___ Input for this task

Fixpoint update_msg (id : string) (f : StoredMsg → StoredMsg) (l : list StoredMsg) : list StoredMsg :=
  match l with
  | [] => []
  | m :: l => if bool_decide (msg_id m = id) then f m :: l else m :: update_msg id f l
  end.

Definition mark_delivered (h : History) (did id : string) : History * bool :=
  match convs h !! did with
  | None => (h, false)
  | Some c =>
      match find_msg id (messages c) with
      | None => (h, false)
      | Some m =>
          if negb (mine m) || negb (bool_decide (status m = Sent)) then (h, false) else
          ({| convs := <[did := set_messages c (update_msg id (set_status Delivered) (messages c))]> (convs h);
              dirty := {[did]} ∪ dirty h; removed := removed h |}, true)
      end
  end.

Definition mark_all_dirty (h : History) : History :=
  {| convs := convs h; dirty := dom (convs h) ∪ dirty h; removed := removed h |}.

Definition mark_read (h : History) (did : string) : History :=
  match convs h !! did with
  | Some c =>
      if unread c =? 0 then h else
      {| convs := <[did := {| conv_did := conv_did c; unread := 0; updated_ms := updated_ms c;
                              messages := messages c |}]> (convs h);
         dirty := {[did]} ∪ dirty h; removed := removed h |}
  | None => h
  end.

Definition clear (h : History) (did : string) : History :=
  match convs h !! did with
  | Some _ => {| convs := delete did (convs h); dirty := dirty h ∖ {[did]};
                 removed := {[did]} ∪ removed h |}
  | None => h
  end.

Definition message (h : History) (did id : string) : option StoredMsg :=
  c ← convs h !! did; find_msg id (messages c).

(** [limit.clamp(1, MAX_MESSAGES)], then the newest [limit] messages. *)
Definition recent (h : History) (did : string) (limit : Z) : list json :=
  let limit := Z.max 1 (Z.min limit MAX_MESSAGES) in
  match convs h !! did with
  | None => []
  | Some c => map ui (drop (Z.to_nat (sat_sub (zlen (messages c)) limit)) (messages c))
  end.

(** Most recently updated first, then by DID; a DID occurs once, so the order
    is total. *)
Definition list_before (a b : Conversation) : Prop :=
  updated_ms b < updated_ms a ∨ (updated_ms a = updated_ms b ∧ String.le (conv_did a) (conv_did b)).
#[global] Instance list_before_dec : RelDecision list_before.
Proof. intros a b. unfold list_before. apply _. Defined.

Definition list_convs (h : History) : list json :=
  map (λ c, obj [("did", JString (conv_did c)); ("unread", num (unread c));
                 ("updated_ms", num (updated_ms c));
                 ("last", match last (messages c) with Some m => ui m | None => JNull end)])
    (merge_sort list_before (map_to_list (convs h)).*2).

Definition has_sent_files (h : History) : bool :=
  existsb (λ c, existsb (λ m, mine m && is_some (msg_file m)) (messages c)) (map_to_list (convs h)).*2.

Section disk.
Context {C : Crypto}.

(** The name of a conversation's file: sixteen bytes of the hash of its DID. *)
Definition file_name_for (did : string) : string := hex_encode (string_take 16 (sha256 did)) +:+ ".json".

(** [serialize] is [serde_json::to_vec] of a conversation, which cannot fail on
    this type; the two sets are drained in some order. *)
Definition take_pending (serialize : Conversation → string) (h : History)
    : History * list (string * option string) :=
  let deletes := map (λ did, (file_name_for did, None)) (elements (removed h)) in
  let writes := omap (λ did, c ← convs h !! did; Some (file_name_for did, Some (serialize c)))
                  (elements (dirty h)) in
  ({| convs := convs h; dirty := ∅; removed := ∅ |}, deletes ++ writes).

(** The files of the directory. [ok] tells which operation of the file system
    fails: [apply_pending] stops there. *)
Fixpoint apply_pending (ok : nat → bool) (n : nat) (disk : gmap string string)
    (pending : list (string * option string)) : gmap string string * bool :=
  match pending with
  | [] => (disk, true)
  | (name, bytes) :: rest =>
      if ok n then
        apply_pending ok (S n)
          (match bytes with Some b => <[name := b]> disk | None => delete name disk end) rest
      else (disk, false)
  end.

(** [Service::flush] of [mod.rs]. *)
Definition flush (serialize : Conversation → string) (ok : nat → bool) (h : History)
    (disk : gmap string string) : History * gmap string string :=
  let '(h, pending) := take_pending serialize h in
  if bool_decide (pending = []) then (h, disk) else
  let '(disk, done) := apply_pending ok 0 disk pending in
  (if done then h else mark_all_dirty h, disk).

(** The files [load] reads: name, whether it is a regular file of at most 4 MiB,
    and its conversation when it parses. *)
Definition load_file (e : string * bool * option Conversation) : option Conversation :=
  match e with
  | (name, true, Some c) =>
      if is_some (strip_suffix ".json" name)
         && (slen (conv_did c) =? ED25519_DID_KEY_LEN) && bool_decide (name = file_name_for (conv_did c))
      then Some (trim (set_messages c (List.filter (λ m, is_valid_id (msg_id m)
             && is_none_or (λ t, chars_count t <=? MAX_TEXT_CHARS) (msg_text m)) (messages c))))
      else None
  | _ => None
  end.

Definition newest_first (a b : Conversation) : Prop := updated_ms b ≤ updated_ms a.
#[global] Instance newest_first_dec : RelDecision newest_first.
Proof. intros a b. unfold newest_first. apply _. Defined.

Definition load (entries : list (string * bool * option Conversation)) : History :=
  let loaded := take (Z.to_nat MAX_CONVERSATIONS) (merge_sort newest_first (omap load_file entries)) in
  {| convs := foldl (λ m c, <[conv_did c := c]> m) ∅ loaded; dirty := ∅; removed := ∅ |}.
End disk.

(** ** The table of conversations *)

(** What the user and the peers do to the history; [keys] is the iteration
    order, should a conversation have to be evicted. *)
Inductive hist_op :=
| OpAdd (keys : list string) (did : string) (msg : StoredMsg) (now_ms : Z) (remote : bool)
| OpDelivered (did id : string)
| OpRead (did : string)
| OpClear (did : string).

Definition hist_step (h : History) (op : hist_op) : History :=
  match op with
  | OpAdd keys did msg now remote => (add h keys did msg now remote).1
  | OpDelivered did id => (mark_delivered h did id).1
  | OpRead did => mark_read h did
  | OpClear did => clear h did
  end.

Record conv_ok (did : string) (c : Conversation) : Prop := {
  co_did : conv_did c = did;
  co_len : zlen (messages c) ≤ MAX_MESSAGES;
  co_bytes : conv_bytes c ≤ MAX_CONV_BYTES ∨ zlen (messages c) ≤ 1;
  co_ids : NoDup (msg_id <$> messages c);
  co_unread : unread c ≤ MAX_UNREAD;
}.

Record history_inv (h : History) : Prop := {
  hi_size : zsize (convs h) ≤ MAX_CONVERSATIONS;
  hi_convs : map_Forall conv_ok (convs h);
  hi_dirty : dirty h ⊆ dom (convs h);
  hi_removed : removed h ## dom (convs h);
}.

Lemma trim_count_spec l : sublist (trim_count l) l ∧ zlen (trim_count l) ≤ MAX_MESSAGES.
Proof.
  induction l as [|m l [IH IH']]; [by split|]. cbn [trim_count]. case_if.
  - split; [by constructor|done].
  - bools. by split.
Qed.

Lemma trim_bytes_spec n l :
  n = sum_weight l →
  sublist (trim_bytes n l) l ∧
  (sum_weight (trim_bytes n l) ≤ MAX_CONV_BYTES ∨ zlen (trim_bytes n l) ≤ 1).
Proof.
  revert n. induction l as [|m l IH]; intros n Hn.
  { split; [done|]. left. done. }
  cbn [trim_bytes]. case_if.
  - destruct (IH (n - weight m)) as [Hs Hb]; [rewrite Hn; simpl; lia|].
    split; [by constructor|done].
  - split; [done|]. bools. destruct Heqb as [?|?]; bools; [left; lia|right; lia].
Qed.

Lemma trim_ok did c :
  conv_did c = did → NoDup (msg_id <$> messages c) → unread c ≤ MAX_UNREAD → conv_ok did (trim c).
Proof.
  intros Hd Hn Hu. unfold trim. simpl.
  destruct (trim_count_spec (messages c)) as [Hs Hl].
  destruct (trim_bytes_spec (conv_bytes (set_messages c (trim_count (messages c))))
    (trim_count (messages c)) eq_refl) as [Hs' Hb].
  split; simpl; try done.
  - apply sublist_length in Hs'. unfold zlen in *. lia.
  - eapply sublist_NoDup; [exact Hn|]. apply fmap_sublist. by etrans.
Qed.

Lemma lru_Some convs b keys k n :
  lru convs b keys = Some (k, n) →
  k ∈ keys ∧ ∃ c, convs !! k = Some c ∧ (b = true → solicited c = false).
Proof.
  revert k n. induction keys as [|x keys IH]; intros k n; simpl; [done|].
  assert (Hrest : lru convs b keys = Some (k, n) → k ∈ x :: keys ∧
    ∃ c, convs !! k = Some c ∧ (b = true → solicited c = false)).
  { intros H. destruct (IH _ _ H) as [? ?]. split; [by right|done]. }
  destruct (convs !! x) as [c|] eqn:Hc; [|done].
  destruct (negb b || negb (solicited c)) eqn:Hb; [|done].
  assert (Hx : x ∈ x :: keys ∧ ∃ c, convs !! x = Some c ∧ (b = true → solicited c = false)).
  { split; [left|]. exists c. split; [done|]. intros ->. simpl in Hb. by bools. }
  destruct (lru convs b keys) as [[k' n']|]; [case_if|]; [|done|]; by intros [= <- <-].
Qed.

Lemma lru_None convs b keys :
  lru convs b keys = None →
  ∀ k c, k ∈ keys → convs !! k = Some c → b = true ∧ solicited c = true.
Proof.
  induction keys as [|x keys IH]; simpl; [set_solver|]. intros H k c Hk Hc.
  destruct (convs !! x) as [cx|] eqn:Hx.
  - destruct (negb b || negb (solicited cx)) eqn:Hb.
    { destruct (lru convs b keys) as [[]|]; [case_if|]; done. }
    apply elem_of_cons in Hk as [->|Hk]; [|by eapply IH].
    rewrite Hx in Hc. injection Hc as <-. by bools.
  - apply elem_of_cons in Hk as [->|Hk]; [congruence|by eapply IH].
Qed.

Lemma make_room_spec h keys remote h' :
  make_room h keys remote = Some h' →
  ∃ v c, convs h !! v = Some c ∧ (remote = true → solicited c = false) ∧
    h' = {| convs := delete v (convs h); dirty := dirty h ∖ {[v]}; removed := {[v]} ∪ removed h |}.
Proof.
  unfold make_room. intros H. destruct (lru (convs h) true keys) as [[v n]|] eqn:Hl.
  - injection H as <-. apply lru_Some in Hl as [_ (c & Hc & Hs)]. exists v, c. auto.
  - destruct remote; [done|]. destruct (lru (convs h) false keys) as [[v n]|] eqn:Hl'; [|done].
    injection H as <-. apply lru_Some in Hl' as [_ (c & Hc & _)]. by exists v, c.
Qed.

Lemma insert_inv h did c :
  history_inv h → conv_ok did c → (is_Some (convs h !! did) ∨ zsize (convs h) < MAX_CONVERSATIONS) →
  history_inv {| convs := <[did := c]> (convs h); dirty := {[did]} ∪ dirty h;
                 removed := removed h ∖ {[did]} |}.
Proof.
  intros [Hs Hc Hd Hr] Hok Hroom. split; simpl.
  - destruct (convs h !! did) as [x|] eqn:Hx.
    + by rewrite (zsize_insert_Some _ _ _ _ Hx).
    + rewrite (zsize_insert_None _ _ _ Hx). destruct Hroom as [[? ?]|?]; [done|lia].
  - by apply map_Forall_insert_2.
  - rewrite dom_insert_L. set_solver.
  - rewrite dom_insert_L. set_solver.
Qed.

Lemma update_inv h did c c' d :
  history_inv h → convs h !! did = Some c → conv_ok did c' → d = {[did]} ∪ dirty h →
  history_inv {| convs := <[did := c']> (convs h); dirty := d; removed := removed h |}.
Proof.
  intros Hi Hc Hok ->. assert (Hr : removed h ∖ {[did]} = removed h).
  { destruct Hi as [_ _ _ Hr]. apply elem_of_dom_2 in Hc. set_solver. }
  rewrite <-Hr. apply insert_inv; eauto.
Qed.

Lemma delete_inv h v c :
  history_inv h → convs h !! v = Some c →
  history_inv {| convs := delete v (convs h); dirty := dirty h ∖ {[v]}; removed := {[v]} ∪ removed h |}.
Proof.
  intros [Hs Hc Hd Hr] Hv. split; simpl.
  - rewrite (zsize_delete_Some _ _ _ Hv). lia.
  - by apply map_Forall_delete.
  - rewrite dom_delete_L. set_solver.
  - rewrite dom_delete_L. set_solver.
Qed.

______

_Work task_
Note each line of the material holding "StoredMsg" and copy it out.

_Result for this exercise_
Fixpoint update_msg (id : string) (f : StoredMsg → StoredMsg) (l : list StoredMsg) : list StoredMsg :=
Definition message (h : History) (did id : string) : option StoredMsg :=
| OpAdd (keys : list string) (did : string) (msg : StoredMsg) (now_ms : Z) (remote : bool)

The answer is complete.